Genentech’s bladder cancer drug receives US FDA approval


Yesterday the US Food and Drug Administration granted accelerated approval to the new anti-PD-L1 immunotherapy atezolizumab, which is sold as TECENTRIQ™ by Genentech Inc., for treating a type of bladder cancer that has seen no new therapies in about 30 years.

Accelerated approval, which is for medications for which there is an unmet need and demonstrable early clinical benefit, was based on the phase II open-label, multicentre, two-cohort IMvigor 210 trial to determine the safety and efficacy of atezolizumab in locally advanced or metastatic urothelial carcinoma patients regardless PD-L1 expression who had progressed within 12 months of adjuvant or neoadjuvant platinum-based chemotherapy (the second cohort, n=310). [Lancet 2016.pii:S0140-6736(16)00561-4]

These patients (median age 66 years, 78 percent male) received 1,200 mg infusions of atezolizumab every 3 weeks until unacceptable toxicity or radiographic or clinical progression, with median follow-up of 14.4 months.

Compared to a historical control overall tumor response rate of 10 percent, atezolizumab had an objective response rate (ORR) of 14.8 percent (p=0.0058).

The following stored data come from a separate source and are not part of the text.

(* ===== verification/Dir.v ===== *)
(** * dir.c: directories

    A directory is a file whose blocks are arrays of entries.  An iterator
    holds a pointer to the caller's inode of the directory: that object is
    passed to the functions and returned by them. *)

From S2P Require Export Format.

Record dir_iterator := DirIterator {
  it_iblock : Z;
  it_entry : Z;
  it_cached_block : list byte;
}.

Abbreviation entry_at := (get_at dir_entry_c).

Section dir.
  Context `{Env}.

Definition sfs_dir_root : M filesystem (option sfs_fs_inode) := sfs_fs_read_inode 1.

Definition sfs_dir_iterate (inode : sfs_fs_inode) : M filesystem (option dir_iterator) :=
  assert_ (negb (Z.land (i_mode inode) S_IFDIR =? 0));;
  ok ← at_disk malloc_;
  return_if negb ok with None;
  mret (Some (DirIterator 0 0 env_heap_data)).

(** The entries of the cached block from [it_entry] on: stop at the first one
    in use. *)
Fixpoint scan_entries (n : nat) (entry : Z) (block : list byte) : option Z :=
  match n with
  | O => None
  | S n' =>
      if d_inumber (entry_at (Z.to_nat entry) block) =? 0
      then scan_entries n' (entry + 1) block
      else Some entry
  end.

(** What an iteration step hands out: the new iterator, the entry that
    [direntry] points to (its index in the cached block, and its contents),
    and the entry's inode when the caller asked for it. *)
Record dir_item := DirItem {
  di_iter : dir_iterator;
  di_index : Z;
  di_entry : sfs_dir_entry;
  di_inode : option sfs_fs_inode;
}.

(** One turn of the outer loop; [None] is [goto end].  The variables are the
    iterator and the directory's inode. *)
Definition iternext_step (want_inode : bool) (acc : dir_iterator * sfs_fs_inode)
    : M filesystem (ctl (dir_iterator * sfs_fs_inode) (option dir_item * sfs_fs_inode)) :=
  let '(it, dir) := acc in
  return_if i_size dir <=? u64 (it_iblock it * BLOCK_SIZE) with Return (None, dir);
  r ← (if it_entry it =? 0 then
         '(r, blk) ← sfs_fs_inode_block_read dir (it_iblock it) (it_cached_block it);
         return_if negb (r =? 0) with (-1, blk, dir);
         t ← at_disk time_;
         let dir := set_access_time t dir in
         r ← sfs_fs_write_inode dir;
         return_if negb (r =? 0) with (-1, blk, dir);
         mret (0, blk, dir)
       else mret (0, it_cached_block it, dir));
  let '(r, blk, dir) := r in
  return_if negb (r =? 0) with Return (None, dir);
  match scan_entries (Z.to_nat (entries_per_block - it_entry it)) (it_entry it) blk with
  | Some e =>
      let ent := entry_at (Z.to_nat e) blk in
      let it := DirIterator (it_iblock it) (e + 1) blk in
      if want_inode then
        o ← sfs_fs_read_inode (d_inumber ent);
        match o with
        | None => mret (Return (None, dir))
        | Some inode => mret (Return (Some (DirItem it e ent (Some inode)), dir))
        end
      else mret (Return (Some (DirItem it e ent None), dir))
  | None => mret (Continue (DirIterator (u64 (it_iblock it + 1)) 0 blk, dir))
  end.

(** A directory has a block for every [iblock] below its size, so the outer
    loop makes at most one turn per block. *)
Definition iternext_fuel (it : dir_iterator) (dir : sfs_fs_inode) : nat :=
  Z.to_nat ((i_size dir + BLOCK_SIZE - 1) / BLOCK_SIZE - it_iblock it) + 2.

Definition sfs_dir_iternext (it : dir_iterator) (dir : sfs_fs_inode) (want_inode : bool)
    : M filesystem (option dir_item * sfs_fs_inode) :=
  e ← while_true (iternext_fuel it dir) (it, dir) (iternext_step want_inode);
  match e with
  | inr r => mret r
  | inl (_, dir) => mret (None, dir)     (* the loop has no break *)
  end.

(** [direntry] is the entry at [index] of the cached block. *)
Definition sfs_dir_iter_unlink (it : dir_iterator) (dir : sfs_fs_inode) (index : Z)
    : M filesystem (Z * sfs_fs_inode) :=
  let ent := entry_at (Z.to_nat index) (it_cached_block it) in
  o ← sfs_fs_read_inode (d_inumber ent);
  match o with
  | None => mret (-1, dir)
  | Some inode =>
      let inode := set_links (u32 (i_links inode - 1)) inode in
      t ← at_disk time_;
      let inode := set_change_time t inode in
      r ← (if i_links inode =? 0 then
             '(r, _) ← sfs_fs_inode_deallocate inode; mret r
           else sfs_fs_write_inode inode);
      return_if negb (r =? 0) with (-1, dir);
      let blk := set_at dir_entry_c (Z.to_nat index) (DirEntry 0 (d_name ent))
                   (it_cached_block it) in
      t ← at_disk time_;
      let dir := set_modified_time t dir in
      r ← sfs_fs_write_inode dir;
      return_if negb (r =? 0) with (-1, dir);
      '(r, dir) ← sfs_fs_inode_block_write dir (it_iblock it) blk;
      return_if negb (r =? 0) with (-1, dir);
      mret (0, dir)
  end.

(** [strncpy(dst, name, 256)] of a string of at most 255 characters. *)
Definition strncpy_name (name : list byte) : list byte := resize 256 x00 name.

(** The first unused entry of a block, from [j] on. *)
Fixpoint free_entry (n : nat) (j : nat) (block : list byte) : option nat :=
  match n with
  | O => None
  | S n' =>
      if d_inumber (entry_at j block) =? 0 then Some j else free_entry n' (S j) block
  end.

(** The entry is entered in block [i] at [j]; returns the inodes of the
    directory and of the file as changed in place. *)
Definition link_at (dir : sfs_fs_inode) (name : list byte) (inode : sfs_fs_inode)
    (i : Z) (j : nat) (tmp_block : list byte)
    : M filesystem (Z * sfs_fs_inode * sfs_fs_inode) :=
  let tmp_block := set_at dir_entry_c j (DirEntry (i_inumber inode) (strncpy_name name)) tmp_block in
  '(r, dir) ← sfs_fs_inode_block_write dir i tmp_block;
  return_if negb (r =? 0) with (-1, dir, inode);
  let inode := set_links (u32 (i_links inode + 1)) inode in
  t ← at_disk time_;
  let inode := set_change_time t inode in
  let dir := set_modified_time t dir in
  r ← sfs_fs_write_inode dir;
  return_if negb (r =? 0) with (-1, dir, inode);
  r ← sfs_fs_write_inode inode;
  return_if negb (r =? 0) with (-1, dir, inode);
  mret (0, dir, inode).

(** A new block at the end of the directory. *)
Definition link_append (dir : sfs_fs_inode) (name : list byte) (inode : sfs_fs_inode)
    : M filesystem (Z * sfs_fs_inode * sfs_fs_inode) :=
  let tmp_block := set_at dir_entry_c 0 (DirEntry (i_inumber inode) (strncpy_name name)) zero_block in
  '(r, dir) ← sfs_fs_inode_block_write dir (i_size dir / BLOCK_SIZE) tmp_block;
  return_if negb (r =? 0) with (-1, dir, inode);
  let dir := set_size_ (u64 (i_size dir + BLOCK_SIZE)) dir in
  t ← at_disk time_;
  let dir := set_modified_time t dir in
  r ← sfs_fs_write_inode dir;
  return_if negb (r =? 0) with (-1, dir, inode);
  let inode := set_links (u32 (i_links inode + 1)) inode in
  t ← at_disk time_;
  let inode := set_change_time t inode in
  r ← sfs_fs_write_inode inode;
  return_if negb (r =? 0) with (-1, dir, inode);
  mret (0, dir, inode).

(** The search of [sfs_dir_link] for a block with an unused entry. *)
Definition link_search (dir : sfs_fs_inode) : M filesystem (() + option (Z * nat * list byte)) :=
  for_range 0 (i_size dir / BLOCK_SIZE) tt (λ i _,
    '(r, tmp_block) ← sfs_fs_inode_block_read dir i env_stack_block;
    return_if negb (r =? 0) with Return None;
    match free_entry (Z.to_nat entries_per_block) 0 tmp_block with
    | Some j => mret (Return (Some (i, j, tmp_block)))
    | None => mret (Continue tt)
    end).

Definition sfs_dir_link (dir : sfs_fs_inode) (name : list byte) (inode : sfs_fs_inode)
    : M filesystem (Z * sfs_fs_inode * sfs_fs_inode) :=
  return_if 255 <? Z.of_nat (length name) with (-1, dir, inode);
  e ← link_search dir;
  match e with
  | inr None => mret (-1, dir, inode)
  | inr (Some (i, j, tmp_block)) => link_at dir name inode i j tmp_block
  | inl _ => link_append dir name inode
  end.

End dir.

Patients with higher PD-L1 expression performed better than patients with lower PD-L1 expression (ORR 26 percent vs 9.5 percent, respectively).

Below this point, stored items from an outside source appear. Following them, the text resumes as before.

Lemma link_search_spec fs dir F n :
  file_state fs dir F → 0 ≤ n ≤ file_blocks → i_size dir = n * BLOCK_SIZE →
  wp (link_search dir) fs (λ e s, file_state s dir F ∧ abs s ≡ abs fs ∧
    (∀ j, 0 ≤ j < file_blocks → file_block (abs s) dir j = file_block (abs fs) dir j) ∧
    match e with
    | inl _ => ∀ i, 0 ≤ i < n → live (abs fs) dir i
    | inr None => False
    | inr (Some (i, j, blk)) => 0 ≤ i < n ∧ j = 0%nat ∧ blk = file_block (abs fs) dir i ∧
        ¬ live (abs fs) dir i ∧ ∀ k, 0 ≤ k < i → live (abs fs) dir k
    end).
Proof.
  intros Hd Hn Hsz. unfold link_search. rewrite Hsz, Z.div_mul by done.
  apply (wp_for_range (λ i _ s, file_state s dir F ∧ abs s ≡ abs fs ∧
    (∀ j, 0 ≤ j < file_blocks → file_block (abs s) dir j = file_block (abs fs) dir j) ∧
    ∀ k, 0 ≤ k < i → live (abs fs) dir k)); [lia| | |done].
  - split_and!; [exact Hd|done|done|lia].
  - intros i [] s Hi (Hf & Habs & Hb & Hl).
    wp_apply (block_read_ok_file s dir F i); [done|lia|apply stack_len|].
    intros ? s1 (-> & Hf1 & Habs1 & Hb1). simpl. rewrite Hb by lia.
    assert (∀ j, 0 ≤ j < file_blocks → file_block (abs s1) dir j = file_block (abs fs) dir j) as Hb'.
    { intros j Hj. by rewrite Hb1, Hb. }
    rewrite Habs in Habs1. change (entry_at 0 (file_block (abs fs) dir i)) with (dir_entry_at (abs fs) dir i).
    destruct (Z.eqb_spec (d_inumber (dir_entry_at (abs fs) dir i)) 0) as [Hz|Hnz]; wp_pure.
    + split_and!; try done; [lia..|]. by intros [].
    + split_and!; [done..|]. intros k Hk. destruct (decide (k = i)) as [->|]; [done|].
      apply Hl. lia.
Qed.

(** ** The result of a link *)
Record linked (fs : filesystem) (dir : sfs_fs_inode) (n : Z) (name : list byte) (inode : sfs_fs_inode)
    (fs' : filesystem) (dir' : sfs_fs_inode) (F' : list Z) (inode' : sfs_fs_inode) (j : Z) : Prop := Linked {
  li_state : dir_state fs' dir' F' (Z.max n (j + 1));
  li_pos : 0 ≤ j ≤ n;
  li_unused : j < n → ¬ live (abs fs) dir j;
  li_first i : 0 ≤ i < j → live (abs fs) dir i;
  li_entry : dir_entry_at (abs fs') dir' j = DirEntry (i_inumber inode) (strncpy_name name);
  li_other i : 0 ≤ i < n → i ≠ j → dir_entry_at (abs fs') dir' i = dir_entry_at (abs fs) dir i;
  li_number : i_inumber dir' = i_inumber dir;
  li_mode : i_mode dir' = i_mode dir;
  li_links : ∃ t, inode' = set_change_time t (set_links (u32 (i_links inode + 1)) inode);
  li_inode : a_inode (abs fs') (i_inumber inode) = inode';
}.

Lemma linked_intro fs dir F n name inode j fs' dir' F' inode' :
  dir_state fs dir F n → 0 ≤ j ≤ n → j < file_blocks → (j < n → ¬ live (abs fs) dir j) →
  (∀ i, 0 ≤ i < j → live (abs fs) dir i) →
  valid_inumber (superblock fs) (i_inumber inode) → inode_ok inode = true →
  (length name ≤ 255)%nat →
  (∀ m, valid_inumber (superblock fs) m → valid_inumber (superblock fs') m) →
  (∀ i, 0 ≤ i < file_blocks → ∃ blk, length blk = 512%nat ∧
    file_block (abs fs') dir' i =
      if i =? j then set_at dir_entry_c 0 (DirEntry (i_inumber inode) (strncpy_name name)) blk
      else file_block (abs fs) dir i) →
  file_state fs' dir' F' → i_size dir' = Z.max n (j + 1) * BLOCK_SIZE →
  i_inumber dir' = i_inumber dir → i_mode dir' = i_mode dir →
  (∃ t, inode' = set_change_time t (set_links (u32 (i_links inode + 1)) inode)) →
  a_inode (abs fs') (i_inumber inode) = inode' →
  linked fs dir n name inode fs' dir' F' inode' j.
Proof.
  intros Hd Hj Hjb Hun Hfirst Hv Hio Hname Hvv Hb Hf' Hsz Hn' Hmd Hlk Hin.
  pose proof (ds_blocks _ _ _ _ Hd) as Hnb.
  assert (0 ≤ i_inumber inode < 2 ^ 64) as Hnum by (apply inode_ok_spec in Hio; tauto).
  assert (dir_entry_at (abs fs') dir' j = DirEntry (i_inumber inode) (strncpy_name name)) as He.
  { unfold dir_entry_at. destruct (Hb j) as (blk & Hl & ->); [lia|]. rewrite Z.eqb_refl.
    apply (get_set_at_eq dir_entry_c); [by apply dir_entry_ok|by apply entry_fits]. }
  assert (∀ i, 0 ≤ i < n → i ≠ j → dir_entry_at (abs fs') dir' i = dir_entry_at (abs fs) dir i) as Ho.
  { intros i Hi Hne. unfold dir_entry_at. destruct (Hb i) as (blk & _ & ->); [lia|].
    by rewrite (proj2 (Z.eqb_neq _ _) Hne). }
  split; try done. split; [done|lia|done|].
  intros i Hi Hli. apply Hvv. unfold live in Hli. destruct (decide (i = j)) as [->|Hne].
  - by rewrite He.
  - rewrite Ho in Hli |- * by lia. apply (ds_names _ _ _ _ Hd); [lia|done].
Qed.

In all patients complete response was 5.5 percent. Median duration of response was not reached in all patients or in the high PD-L1 expressing subgroup and was 12.7 months in the low PD-L1 expressing subgroup.

The most common grade 3-4 adverse reactions included urinary tract infection, nausea, and fatigue and there were no treatment-related deaths.

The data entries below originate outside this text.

(* ===== verification/Testbed.v ===== *)
(** * A concrete environment and a small file system

    The states at which the theorems are instantiated: a disk of ten blocks
    with an inode table of one block (the root directory, a file "a" and a
    free inode), an index of free blocks and a file of one direct and one indirect
    block. *)

From S2P Require Export FileState Sfs.

Definition env_with (io : nat → io_outcome) (heap_dirty : bool) : Env := {|
  env_io := io;
  env_clock := λ n, 1700000000 + Z.of_nat n;
  env_malloc := λ _, true;
  env_slab_malloc := λ _, true;
  env_strdup := λ _ _, true;
  env_fstat_ok := true;
  env_uid := 1000;
  env_gid := 100;
  env_asctime_ok := λ _, true;
  env_heap_dirty := heap_dirty;
  env_heap_data := zero_block;
  env_stack_block := zero_block;
  env_freed := id;
  env_pointer := λ p, match p with None => 0 | Some n => 4096 + 24 * Z.of_nat n end;
|}.

Definition demo_env : Env := env_with (λ _, IoOk) false.

(** The same, but for a [true] in the memory that malloc returns. *)
Definition dirty_env : Env := env_with (λ _, IoOk) true.

#[export] Instance demo_reliable : ReliableIO (H := demo_env).
Proof. done. Qed.

#[export] Instance dirty_reliable : ReliableIO (H := dirty_env).
Proof. done. Qed.

#[export] Instance dirty_malloc : ReliableMalloc (H := dirty_env).
Proof. by split. Qed.

#[export] Instance demo_malloc : ReliableMalloc (H := demo_env).
Proof. by split. Qed.

(** The state after an operation. *)
Definition demo_after {S A} (m : M S A) (s : S) : S :=
  match m s with Done _ s' => s' | Crash _ => s end.

(** What an operation returns. *)
Definition returned {S A} (m : M S A) (s : S) : option A :=
  match m s with Done a _ => Some a | Crash _ => None end.

Lemma demo_run {S A} (m : M S A) s a :
  returned m s = Some a → m s = Done a (demo_after m s).
Proof. unfold returned, demo_after. destruct (m s); naive_solver. Qed.

Definition no_pointers : list Z := replicate 14 0.

Definition demo_root : sfs_fs_inode :=
  Inode 1 ROOT_MODE 1000 100 1 1000 1000 1000 512 (<[0%nat := 6]> no_pointers).
Definition demo_file : sfs_fs_inode :=
  Inode 2 33188 1000 100 2 1000 1000 1000 1024 (<[12%nat := 8]> (<[0%nat := 7]> no_pointers)).
Definition demo_free_inode : sfs_fs_inode :=
  Inode 3 0 0 0 0 0 0 0 4 no_pointers.

Definition demo_sb : sfs_fs_superblock :=
  Superblock SFS_FILE_TYPE_SIGNATURE 1000 512 1 3 10 3 3.

Definition demo_table : list byte :=
  set_at inode_c 0 demo_root (set_at inode_c 1 demo_file (set_at inode_c 2 demo_free_inode zero_block)).

Definition demo_disk : world := World 5120
  {[ 0 := superblock_block demo_sb;
     1 := demo_table;
     3 := index_set 1 4 (index_set 2 5 zero_block);
     6 := set_at dir_entry_c 0 (DirEntry 2 (strncpy_name [Byte.byte.of_Z 97])) zero_block;
     7 := replicate 512 (Byte.byte.of_Z 65);
     8 := index_set 0 9 zero_block;
     9 := replicate 512 (Byte.byte.of_Z 66) ]} 0 0 0.

Definition demo_fs : filesystem :=
  Filesystem demo_disk demo_sb (InodeCache false 1 demo_table).

Lemma demo_fs_ok : fs_ok demo_fs.
Proof.
  split; try (by vm_compute); unfold BLOCK_SIZE; simpl; lia.
Qed.

Definition demo_free : list Z := [3; 4; 5].

Lemma demo_is_free : is_free (abs demo_fs) demo_free.
Proof.
  split_and!.
  - apply (bool_decide_unpack _). by vm_compute.
  - repeat constructor.
  - exists [3]. split.
    + split_and!; [done|done|by vm_compute].
    + vm_compute. reflexivity.
Qed.

(** A decidable form of [file_wf], to check it on concrete files. *)
Definition file_wf_b (a : fs_abs) (inode : sfs_fs_inode) (F : list Z) : bool :=
  let ib := bp inode SFS_IND_BLOCK in
  let used := nonzero (file_ptrs a inode) in
  let in_range b := (sb_inode_table_blocks (a_sb a) <? b) && (b <? sb_blocks (a_sb a)) in
  ((ib =? 0) || (in_range ib && bool_decide (ib ∉ F))) &&
  forallb (λ b, in_range b && bool_decide (b ∉ F) && negb (b =? ib)) used &&
  bool_decide (NoDup used).

Lemma nonzero_nodup_inj l j k v :
  NoDup (nonzero l) → v ≠ 0 → l !! j = Some v → l !! k = Some v → j = k.
Proof.
  intros Hnd Hv. revert j k. induction l as [|x l IH]; intros j k Hj Hk; [done|].
  simpl in Hnd. assert (NoDup (nonzero l)) as Hnd'.
  { destruct (negb (x =? 0)); [by apply NoDup_cons in Hnd as [_ ?]|done]. }
  assert (x = v → ∀ m, l !! m = Some v → False) as Hx.
  { intros -> m Hm. rewrite (proj2 (Z.eqb_neq _ _) Hv) in Hnd. simpl in Hnd.
    apply NoDup_cons in Hnd as [Hn _]. apply Hn, elem_of_nonzero; split; [done|].
    by eapply list_elem_of_lookup_2. }
  destruct j as [|j], k as [|k]; simpl in *; simplify_eq.
  - done.
  - destruct (Hx eq_refl _ Hk).
  - destruct (Hx eq_refl _ Hj).
  - f_equal. by apply IH.
Qed.

Lemma file_wf_b_sound a inode F : file_wf_b a inode F = true → file_wf a inode F.
Proof.
  unfold file_wf_b. intros Hb. rewrite !andb_true_iff, forallb_forall in Hb.
  destruct Hb as [[Hib Hused] Hnd%bool_decide_eq_true].
  assert (∀ i, 0 ≤ i < file_blocks →
    file_ptrs a inode !! Z.to_nat i = Some (file_ptr a inode i)) as Hl.
  { intros i Hi. unfold file_ptrs. rewrite list_lookup_fmap, lookup_seqZ_lt by lia.
    simpl. f_equal. f_equal. lia. }
  split.
  - intros Hnz. apply orb_true_iff in Hib as [E%Z.eqb_eq|Hib]; [done|].
    rewrite !andb_true_iff, !Z.ltb_lt, bool_decide_eq_true in Hib.
    unfold data_block. tauto.
  - intros i Hi Hnz. specialize (Hl i Hi). apply list_elem_of_lookup_2 in Hl.
    pose proof (proj2 (elem_of_nonzero _ _) (conj Hnz Hl)) as Hl'. clear Hl. rename Hl' into Hl. apply list_elem_of_In, Hused in Hl.
    rewrite !andb_true_iff, !Z.ltb_lt, bool_decide_eq_true, negb_true_iff, Z.eqb_neq in Hl.
    unfold data_block. tauto.
  - intros i j Hi Hj Hnz E. pose proof (Hl i Hi) as Hli. pose proof (Hl j Hj) as Hlj.
    rewrite <-E in Hlj. pose proof (nonzero_nodup_inj _ _ _ _ Hnd Hnz Hli Hlj). lia.
Qed.

Lemma demo_file_wf : file_wf (abs demo_fs) demo_file demo_free.
Proof. apply file_wf_b_sound. by vm_compute. Qed.

Lemma demo_root_wf : file_wf (abs demo_fs) demo_root demo_free.
Proof. apply file_wf_b_sound. by vm_compute. Qed.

“This report is the first to show the association of The Cancer Genome Atlas subtypes with response to immune checkpoint inhibition and to show the importance of mutation load as a biomarker of response to this class of agents in advanced urothelial carcinoma,” the researchers said.

Results from the first cohort of the IMvigor 210 trial are not yet released and may clarify response durability. Roche, which owns Genentech and funded the IMvigor trials, has an ongoing phase III trial to compare atezolizumab to standard of care chemotherapy in metastatic urothelial cancer who progressed after initial treatment.